Take the situation in Ayawaso West Wuogon for example. Some party supporters (I’m sure with the backing of one of the aspirants) have raising their voices as loud as possible to complain against the incumbent MP, Frema Opare-Osei. Their beef is that she should not be allowed to contest in the constituency primary because she didn’t pick her nomination forms from the right office. Instead of the constituency office, she picked her forms from the NPP headquarters. The woman has filed her nominations. Does it matter where she got her forms from?

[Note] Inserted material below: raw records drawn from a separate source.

(** [process_app_command_autocompletion], on [inter.data.name] and
    [inter.guild_id]. *)
Definition process_app_command_autocompletion (reg : Registry)
    (data_name : string) (guild_id : option Z) : Autocompletion :=
  match PyDict.get reg (metadata data_name guild_id chat_input) with
  | None =>
      {| application_command := None; autocompleter_called := false;
         autocompletion_result := Returned tt |}
  | Some slash_command =>
      if match guild_ids slash_command with
         | None => true
         | Some gs => guild_in guild_id gs
         end
      then {| application_command := Some slash_command;
              autocompleter_called := true;
              autocompletion_result := _call_relevant_autocompleter slash_command |}
      else {| application_command := Some slash_command;
              autocompleter_called := false;
              autocompletion_result := Returned tt |}
  end.

End Autocomplete.

(** *** Reading a trace *)

Definition is_call (e : effect) : bool :=
  match e with
  | BulkOverwriteGlobal _ | BulkOverwriteGuild _ _ => true
  | _ => false
  end.

(** The bulk overwrites of a trace, in order. *)
Definition calls (trace : list effect) : list effect := filter is_call trace.

Section Calls.
Variable need_sync : ApplicationCommand -> ApplicationCommand -> bool.

(** The call a scope asks for, read off its diff. *)
Definition global_call (bot : Bot) (global_cmds : list ApplicationCommand)
  : list effect :=
  if update_required (global_diff need_sync bot global_cmds)
  then [BulkOverwriteGlobal (to_send (global_diff need_sync bot global_cmds))]
  else [].

Definition guild_call (bot : Bot) (item : Z * list ApplicationCommand)
  : list effect :=
  if update_required (guild_diff need_sync bot (fst item) (snd item))
  then [BulkOverwriteGuild (Some (fst item))
          (to_send (guild_diff need_sync bot (fst item) (snd item)))]
  else [].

Another case in point is that of the ruling party’s former general secretary, Dan Botwe. He wasted a lot of time and money to contest in the party’s presidential primaries. He lost and lost miserably. But he still wants to get into parliament. Hopefully, a parliamentary career will give him some visibility, which will help in his next presidential bid. Mr. Botwe’s problem, though, is that some people in the Okere constituency, where he wants to contest, claim that he’s not a member in good standing – at least not in the constituency. They claim he has not been paying dues to the constituency branch and he has not been attending meeting either. But Mr. Botwe, we all know, is a card-bearing member of the NPP. For Christ’s sake he paid 25000 GHC into the party’s coffers in his failed bid to become presidential candidate. He also contributed immensely to the party’s electoral victories in 2000 and 2004. So why is he not a member in good standing?
In the Evalue Gwira constituency, Catherine Afeku, who is government’s spokesperson on infrastructure (she’s just paid to talk about the bridges and roads the government will build ‘soon’) is running for parliament. I am sure she wants to go to parliament because she has been told that if she wins, she could easily become a minister of state – possibly at the information ministry and responsible for answering ‘infrastructure’ questions. Well, all sorts of allegations are flying over Mrs. Afeku’s head. She was asked by the party’s vetting committee to present some documents to prove her case and what do we hear? For some strange reason, she left the all-important documents in her car and thieves ended up breaking into the vehicle and taken the documents away. The damn thieves were so brazen, they decided to steal the documents in broad daylight – and at the party’s national headquarters of all places. It hard not to believe Mrs. Afeku. As a government spokesperson, I’m sure she doesn’t know how to lie. (Ahem!) But it’s also hard to believe that thieves broke into her car where they did and the only thing they took away was the suitcase containing those precious documents that were supposed to prove her innocence –the key to a future in parliament.
I guess it’s all politics. It all adds up to the difficulty to trying to get into parliament and with so many people aspiring to the easy office of MP, things are going to get pettier and nastier. But for the aspirants it’s all worth the trouble. After going through it all, you will become an ‘honourable’ and the perks will flow like aqua.